For the entries below, the result should be an exact transcription of the lines from the one with "- apply ParseIP_chars" up to and including the one with "Lemma digit_no b", and only those.

....................

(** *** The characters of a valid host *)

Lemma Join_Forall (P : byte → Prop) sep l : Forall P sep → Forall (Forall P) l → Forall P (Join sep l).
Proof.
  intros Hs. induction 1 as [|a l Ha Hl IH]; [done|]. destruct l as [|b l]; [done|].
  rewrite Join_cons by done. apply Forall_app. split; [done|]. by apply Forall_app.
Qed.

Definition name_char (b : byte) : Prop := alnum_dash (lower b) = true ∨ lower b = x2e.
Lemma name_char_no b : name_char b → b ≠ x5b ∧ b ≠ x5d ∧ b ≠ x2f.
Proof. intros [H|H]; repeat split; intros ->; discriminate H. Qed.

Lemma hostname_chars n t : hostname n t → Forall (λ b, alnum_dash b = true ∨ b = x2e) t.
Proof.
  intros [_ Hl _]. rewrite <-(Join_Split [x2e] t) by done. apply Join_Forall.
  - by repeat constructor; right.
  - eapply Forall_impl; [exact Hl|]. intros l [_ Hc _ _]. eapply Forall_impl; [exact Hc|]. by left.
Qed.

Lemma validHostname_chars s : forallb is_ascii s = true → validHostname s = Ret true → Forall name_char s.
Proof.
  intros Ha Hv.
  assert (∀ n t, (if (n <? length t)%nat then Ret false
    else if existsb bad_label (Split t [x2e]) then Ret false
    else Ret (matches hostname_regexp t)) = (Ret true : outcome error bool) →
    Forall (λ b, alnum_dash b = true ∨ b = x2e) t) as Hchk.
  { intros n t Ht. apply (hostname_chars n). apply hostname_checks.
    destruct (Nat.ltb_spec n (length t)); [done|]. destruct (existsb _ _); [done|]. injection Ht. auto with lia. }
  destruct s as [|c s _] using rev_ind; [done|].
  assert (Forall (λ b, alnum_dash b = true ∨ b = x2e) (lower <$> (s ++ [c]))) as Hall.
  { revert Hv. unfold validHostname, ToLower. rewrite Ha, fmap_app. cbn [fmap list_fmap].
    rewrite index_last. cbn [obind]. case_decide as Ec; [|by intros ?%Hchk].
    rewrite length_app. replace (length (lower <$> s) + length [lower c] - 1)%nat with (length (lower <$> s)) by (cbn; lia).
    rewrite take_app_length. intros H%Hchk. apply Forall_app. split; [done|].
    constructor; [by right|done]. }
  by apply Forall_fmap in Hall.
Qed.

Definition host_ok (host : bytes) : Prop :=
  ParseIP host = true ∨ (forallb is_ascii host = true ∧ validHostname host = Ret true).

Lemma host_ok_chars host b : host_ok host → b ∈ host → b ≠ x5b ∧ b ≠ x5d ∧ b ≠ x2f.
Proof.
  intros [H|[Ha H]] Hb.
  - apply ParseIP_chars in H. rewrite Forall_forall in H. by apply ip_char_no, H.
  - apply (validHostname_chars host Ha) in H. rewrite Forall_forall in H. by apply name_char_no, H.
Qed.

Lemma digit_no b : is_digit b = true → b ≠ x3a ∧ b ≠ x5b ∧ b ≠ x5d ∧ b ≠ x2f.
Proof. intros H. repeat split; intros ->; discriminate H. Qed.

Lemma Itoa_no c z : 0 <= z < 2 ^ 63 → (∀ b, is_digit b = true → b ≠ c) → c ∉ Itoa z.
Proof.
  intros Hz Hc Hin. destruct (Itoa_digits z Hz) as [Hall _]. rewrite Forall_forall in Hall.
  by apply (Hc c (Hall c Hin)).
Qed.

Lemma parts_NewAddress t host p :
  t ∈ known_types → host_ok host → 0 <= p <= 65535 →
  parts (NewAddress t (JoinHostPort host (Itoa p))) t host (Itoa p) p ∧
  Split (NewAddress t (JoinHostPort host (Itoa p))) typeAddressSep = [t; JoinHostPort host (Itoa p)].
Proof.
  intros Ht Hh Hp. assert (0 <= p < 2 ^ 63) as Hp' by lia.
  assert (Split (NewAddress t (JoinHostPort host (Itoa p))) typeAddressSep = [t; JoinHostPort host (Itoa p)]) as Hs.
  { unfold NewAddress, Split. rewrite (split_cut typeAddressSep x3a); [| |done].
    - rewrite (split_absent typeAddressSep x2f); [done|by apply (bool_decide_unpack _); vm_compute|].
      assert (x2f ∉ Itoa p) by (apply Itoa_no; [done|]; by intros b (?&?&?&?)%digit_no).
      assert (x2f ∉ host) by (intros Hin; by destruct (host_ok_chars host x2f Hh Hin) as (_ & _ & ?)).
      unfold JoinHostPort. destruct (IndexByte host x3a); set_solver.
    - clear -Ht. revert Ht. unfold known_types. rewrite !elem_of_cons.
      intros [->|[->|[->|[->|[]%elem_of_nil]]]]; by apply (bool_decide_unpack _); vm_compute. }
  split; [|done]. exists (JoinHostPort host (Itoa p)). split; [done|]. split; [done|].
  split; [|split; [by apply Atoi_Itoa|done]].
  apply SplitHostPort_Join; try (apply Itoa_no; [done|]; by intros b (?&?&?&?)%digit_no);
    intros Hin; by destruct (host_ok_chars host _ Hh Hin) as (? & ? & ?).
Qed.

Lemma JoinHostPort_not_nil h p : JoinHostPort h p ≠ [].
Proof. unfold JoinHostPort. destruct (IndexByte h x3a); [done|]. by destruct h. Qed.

....................

* Task answer:
  - apply ParseIP_chars in H. rewrite Forall_forall in H. by apply ip_char_no, H.
  - apply (validHostname_chars host Ha) in H. rewrite Forall_forall in H. by apply name_char_no, H.
Qed.

Lemma digit_no b : is_digit b = true → b ≠ x3a ∧ b ≠ x5b ∧ b ≠ x5d ∧ b ≠ x2f.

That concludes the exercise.